* [Exercise brief]
Only one stretch of the data below is wanted: the lines starting at the one with "(** * Roobet" and ending at the one with "Module Str.", both included, given again exactly.

[Collected data]
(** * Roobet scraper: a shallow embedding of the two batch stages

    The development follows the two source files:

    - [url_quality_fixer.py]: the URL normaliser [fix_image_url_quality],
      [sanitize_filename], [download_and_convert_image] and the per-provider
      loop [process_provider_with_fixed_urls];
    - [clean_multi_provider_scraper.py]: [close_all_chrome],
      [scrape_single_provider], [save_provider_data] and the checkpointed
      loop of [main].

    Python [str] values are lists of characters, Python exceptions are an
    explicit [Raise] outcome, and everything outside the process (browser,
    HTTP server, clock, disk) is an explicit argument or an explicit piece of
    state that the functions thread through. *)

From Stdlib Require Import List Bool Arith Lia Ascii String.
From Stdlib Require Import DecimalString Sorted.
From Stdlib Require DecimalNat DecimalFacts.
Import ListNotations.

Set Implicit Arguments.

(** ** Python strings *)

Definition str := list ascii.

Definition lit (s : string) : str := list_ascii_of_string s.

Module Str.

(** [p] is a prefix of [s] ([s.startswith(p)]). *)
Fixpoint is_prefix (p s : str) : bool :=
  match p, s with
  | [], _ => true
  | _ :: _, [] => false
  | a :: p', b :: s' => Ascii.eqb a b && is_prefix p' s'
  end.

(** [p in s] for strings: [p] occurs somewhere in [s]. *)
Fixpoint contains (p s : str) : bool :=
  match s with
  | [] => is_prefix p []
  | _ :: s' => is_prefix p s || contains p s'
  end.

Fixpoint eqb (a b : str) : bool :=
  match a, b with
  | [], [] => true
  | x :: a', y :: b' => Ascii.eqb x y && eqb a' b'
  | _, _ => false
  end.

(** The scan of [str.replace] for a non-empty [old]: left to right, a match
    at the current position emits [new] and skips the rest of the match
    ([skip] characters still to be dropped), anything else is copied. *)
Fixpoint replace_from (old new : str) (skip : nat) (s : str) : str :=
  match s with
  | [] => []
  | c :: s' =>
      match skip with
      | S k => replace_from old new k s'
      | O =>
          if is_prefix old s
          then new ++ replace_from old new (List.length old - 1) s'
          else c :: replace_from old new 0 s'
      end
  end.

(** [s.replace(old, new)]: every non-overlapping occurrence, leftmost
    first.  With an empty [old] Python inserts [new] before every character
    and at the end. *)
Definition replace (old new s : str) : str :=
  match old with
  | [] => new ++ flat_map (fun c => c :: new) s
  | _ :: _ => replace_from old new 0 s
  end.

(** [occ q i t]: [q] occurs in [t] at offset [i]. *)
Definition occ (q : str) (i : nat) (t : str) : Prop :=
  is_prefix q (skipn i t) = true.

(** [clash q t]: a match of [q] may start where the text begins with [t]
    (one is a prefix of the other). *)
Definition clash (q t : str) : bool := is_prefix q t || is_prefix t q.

--

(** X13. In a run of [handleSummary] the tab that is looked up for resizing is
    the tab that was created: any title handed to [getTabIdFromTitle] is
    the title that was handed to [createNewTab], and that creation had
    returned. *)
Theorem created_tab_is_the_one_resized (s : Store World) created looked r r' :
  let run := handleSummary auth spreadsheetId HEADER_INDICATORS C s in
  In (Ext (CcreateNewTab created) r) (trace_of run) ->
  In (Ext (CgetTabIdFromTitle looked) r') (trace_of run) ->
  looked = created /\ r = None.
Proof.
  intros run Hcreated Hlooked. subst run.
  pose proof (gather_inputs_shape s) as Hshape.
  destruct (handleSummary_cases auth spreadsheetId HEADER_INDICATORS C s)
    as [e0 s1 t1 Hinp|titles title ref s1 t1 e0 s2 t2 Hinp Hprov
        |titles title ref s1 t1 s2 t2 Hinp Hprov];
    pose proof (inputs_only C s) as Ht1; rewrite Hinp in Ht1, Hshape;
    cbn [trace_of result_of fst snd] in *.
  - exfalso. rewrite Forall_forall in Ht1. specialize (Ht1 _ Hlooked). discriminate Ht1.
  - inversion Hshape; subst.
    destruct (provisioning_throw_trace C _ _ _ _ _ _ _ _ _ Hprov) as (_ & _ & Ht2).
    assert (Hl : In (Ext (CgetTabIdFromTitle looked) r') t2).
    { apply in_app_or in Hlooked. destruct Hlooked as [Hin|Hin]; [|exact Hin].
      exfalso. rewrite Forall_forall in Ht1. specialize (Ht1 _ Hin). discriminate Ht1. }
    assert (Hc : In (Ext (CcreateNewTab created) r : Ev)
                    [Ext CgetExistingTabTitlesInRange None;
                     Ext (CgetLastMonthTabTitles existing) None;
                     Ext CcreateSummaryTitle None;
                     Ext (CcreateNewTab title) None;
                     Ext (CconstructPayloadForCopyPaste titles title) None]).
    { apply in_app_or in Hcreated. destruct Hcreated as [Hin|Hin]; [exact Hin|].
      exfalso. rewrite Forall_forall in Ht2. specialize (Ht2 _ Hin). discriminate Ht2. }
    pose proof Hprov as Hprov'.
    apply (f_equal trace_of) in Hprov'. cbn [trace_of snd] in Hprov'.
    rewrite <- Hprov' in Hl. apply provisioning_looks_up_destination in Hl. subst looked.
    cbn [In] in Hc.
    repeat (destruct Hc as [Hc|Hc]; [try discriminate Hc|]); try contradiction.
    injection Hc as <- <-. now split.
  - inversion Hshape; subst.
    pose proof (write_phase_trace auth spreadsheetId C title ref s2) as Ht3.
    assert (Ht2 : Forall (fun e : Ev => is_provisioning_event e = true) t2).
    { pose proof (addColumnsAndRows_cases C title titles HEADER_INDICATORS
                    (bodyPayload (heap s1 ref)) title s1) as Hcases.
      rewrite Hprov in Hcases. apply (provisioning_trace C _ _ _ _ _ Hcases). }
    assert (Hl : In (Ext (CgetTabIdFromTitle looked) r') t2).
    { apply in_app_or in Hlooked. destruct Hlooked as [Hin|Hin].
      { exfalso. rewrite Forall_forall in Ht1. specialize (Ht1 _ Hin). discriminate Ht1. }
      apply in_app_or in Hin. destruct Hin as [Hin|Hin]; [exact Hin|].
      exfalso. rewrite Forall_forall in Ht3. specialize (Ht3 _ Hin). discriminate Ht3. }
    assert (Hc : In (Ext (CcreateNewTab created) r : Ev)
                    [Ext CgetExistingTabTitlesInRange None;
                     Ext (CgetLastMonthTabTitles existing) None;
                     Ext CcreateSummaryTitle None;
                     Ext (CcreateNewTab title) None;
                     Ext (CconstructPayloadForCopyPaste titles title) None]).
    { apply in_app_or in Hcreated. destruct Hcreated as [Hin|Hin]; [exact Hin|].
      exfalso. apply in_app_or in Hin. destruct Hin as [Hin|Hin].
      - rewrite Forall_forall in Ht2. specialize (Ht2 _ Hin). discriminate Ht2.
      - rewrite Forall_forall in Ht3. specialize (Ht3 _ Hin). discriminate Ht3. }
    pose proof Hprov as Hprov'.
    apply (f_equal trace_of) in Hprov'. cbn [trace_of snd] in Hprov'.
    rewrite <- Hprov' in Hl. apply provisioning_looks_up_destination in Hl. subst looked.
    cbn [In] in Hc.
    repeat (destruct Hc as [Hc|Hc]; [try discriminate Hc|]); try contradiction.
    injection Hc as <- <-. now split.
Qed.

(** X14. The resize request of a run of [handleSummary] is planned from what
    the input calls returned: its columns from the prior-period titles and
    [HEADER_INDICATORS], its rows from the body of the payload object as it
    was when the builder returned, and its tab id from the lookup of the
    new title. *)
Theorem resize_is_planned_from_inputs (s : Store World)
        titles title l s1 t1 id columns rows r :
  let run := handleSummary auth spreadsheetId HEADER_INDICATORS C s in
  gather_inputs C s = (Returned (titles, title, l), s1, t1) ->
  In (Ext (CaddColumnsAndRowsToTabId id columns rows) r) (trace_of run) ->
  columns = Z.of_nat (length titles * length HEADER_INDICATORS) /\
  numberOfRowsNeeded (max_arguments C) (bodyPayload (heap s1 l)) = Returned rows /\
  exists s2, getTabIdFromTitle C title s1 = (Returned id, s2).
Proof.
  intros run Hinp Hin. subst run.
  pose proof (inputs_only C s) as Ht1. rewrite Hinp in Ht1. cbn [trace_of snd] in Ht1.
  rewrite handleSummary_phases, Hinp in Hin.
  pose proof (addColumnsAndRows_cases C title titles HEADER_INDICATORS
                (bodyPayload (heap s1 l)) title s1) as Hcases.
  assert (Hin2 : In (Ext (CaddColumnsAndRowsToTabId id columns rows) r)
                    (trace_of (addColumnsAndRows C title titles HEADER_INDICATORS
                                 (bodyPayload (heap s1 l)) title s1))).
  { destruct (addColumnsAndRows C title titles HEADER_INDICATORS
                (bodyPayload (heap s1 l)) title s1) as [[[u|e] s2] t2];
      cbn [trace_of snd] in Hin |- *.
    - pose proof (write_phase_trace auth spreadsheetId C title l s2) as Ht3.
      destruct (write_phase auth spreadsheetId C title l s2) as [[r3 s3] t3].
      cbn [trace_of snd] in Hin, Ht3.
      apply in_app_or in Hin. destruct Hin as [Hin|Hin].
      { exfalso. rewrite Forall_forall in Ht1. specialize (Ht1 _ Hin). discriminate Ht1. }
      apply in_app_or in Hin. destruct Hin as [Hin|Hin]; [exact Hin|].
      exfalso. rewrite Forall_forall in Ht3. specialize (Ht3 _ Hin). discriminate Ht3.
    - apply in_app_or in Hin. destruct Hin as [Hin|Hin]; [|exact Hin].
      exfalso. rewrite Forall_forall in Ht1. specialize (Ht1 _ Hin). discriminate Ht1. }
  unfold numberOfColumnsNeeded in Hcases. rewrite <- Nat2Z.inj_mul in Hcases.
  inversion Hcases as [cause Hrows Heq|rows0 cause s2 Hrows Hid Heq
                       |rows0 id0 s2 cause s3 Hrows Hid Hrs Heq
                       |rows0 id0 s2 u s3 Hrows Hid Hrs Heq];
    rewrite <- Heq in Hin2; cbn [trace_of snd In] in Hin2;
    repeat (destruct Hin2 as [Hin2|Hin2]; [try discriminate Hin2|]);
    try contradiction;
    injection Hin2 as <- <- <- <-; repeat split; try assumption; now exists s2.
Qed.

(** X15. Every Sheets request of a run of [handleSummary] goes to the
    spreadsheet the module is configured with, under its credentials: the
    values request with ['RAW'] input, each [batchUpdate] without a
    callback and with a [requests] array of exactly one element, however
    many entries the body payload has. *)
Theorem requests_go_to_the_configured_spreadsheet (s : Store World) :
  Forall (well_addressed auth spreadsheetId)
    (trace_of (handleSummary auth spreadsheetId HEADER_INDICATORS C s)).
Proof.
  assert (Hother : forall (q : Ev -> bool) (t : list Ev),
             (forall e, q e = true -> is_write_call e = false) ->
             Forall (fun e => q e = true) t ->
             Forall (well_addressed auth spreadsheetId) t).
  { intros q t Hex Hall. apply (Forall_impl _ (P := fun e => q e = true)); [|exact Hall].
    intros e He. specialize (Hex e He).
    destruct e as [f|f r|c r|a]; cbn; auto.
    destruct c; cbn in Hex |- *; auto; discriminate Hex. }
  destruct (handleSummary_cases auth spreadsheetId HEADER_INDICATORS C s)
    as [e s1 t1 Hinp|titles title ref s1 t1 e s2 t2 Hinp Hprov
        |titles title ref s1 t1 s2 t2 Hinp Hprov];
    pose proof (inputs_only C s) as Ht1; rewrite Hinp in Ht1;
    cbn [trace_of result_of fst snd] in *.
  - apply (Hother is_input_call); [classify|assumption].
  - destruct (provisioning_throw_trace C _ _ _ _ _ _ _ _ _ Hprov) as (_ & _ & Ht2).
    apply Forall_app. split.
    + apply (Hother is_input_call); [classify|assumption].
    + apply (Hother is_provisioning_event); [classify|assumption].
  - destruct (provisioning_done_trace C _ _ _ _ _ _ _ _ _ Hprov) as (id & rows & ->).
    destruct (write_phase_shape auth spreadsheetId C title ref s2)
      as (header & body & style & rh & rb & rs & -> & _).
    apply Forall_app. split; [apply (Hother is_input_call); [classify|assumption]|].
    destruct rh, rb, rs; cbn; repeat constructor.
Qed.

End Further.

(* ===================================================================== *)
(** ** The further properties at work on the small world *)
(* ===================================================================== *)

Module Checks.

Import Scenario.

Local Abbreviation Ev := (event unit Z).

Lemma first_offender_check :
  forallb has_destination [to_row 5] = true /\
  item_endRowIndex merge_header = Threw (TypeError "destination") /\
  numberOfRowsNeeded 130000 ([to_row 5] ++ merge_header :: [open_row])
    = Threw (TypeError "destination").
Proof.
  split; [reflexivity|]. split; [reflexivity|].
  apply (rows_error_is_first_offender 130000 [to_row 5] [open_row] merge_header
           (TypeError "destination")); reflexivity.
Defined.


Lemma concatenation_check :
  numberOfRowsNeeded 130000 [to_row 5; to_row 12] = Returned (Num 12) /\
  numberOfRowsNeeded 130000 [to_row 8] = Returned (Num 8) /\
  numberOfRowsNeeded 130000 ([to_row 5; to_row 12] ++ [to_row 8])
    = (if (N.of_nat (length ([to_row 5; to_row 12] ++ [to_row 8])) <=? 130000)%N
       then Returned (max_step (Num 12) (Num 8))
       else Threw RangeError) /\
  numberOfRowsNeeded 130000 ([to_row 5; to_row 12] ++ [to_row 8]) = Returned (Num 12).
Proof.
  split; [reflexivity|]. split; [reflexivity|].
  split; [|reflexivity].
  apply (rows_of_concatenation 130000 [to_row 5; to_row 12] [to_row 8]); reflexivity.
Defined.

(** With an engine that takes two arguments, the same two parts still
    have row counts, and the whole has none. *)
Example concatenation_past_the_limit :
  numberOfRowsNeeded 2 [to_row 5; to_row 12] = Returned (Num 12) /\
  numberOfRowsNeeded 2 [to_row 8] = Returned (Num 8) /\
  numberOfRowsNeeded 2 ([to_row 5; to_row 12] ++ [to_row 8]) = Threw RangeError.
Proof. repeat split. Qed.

* [Task response]
(** * Roobet scraper: a shallow embedding of the two batch stages

    The development follows the two source files:

    - [url_quality_fixer.py]: the URL normaliser [fix_image_url_quality],
      [sanitize_filename], [download_and_convert_image] and the per-provider
      loop [process_provider_with_fixed_urls];
    - [clean_multi_provider_scraper.py]: [close_all_chrome],
      [scrape_single_provider], [save_provider_data] and the checkpointed
      loop of [main].

    Python [str] values are lists of characters, Python exceptions are an
    explicit [Raise] outcome, and everything outside the process (browser,
    HTTP server, clock, disk) is an explicit argument or an explicit piece of
    state that the functions thread through. *)

From Stdlib Require Import List Bool Arith Lia Ascii String.
From Stdlib Require Import DecimalString Sorted.
From Stdlib Require DecimalNat DecimalFacts.
Import ListNotations.

Set Implicit Arguments.

(** ** Python strings *)

Definition str := list ascii.

Definition lit (s : string) : str := list_ascii_of_string s.

Module Str.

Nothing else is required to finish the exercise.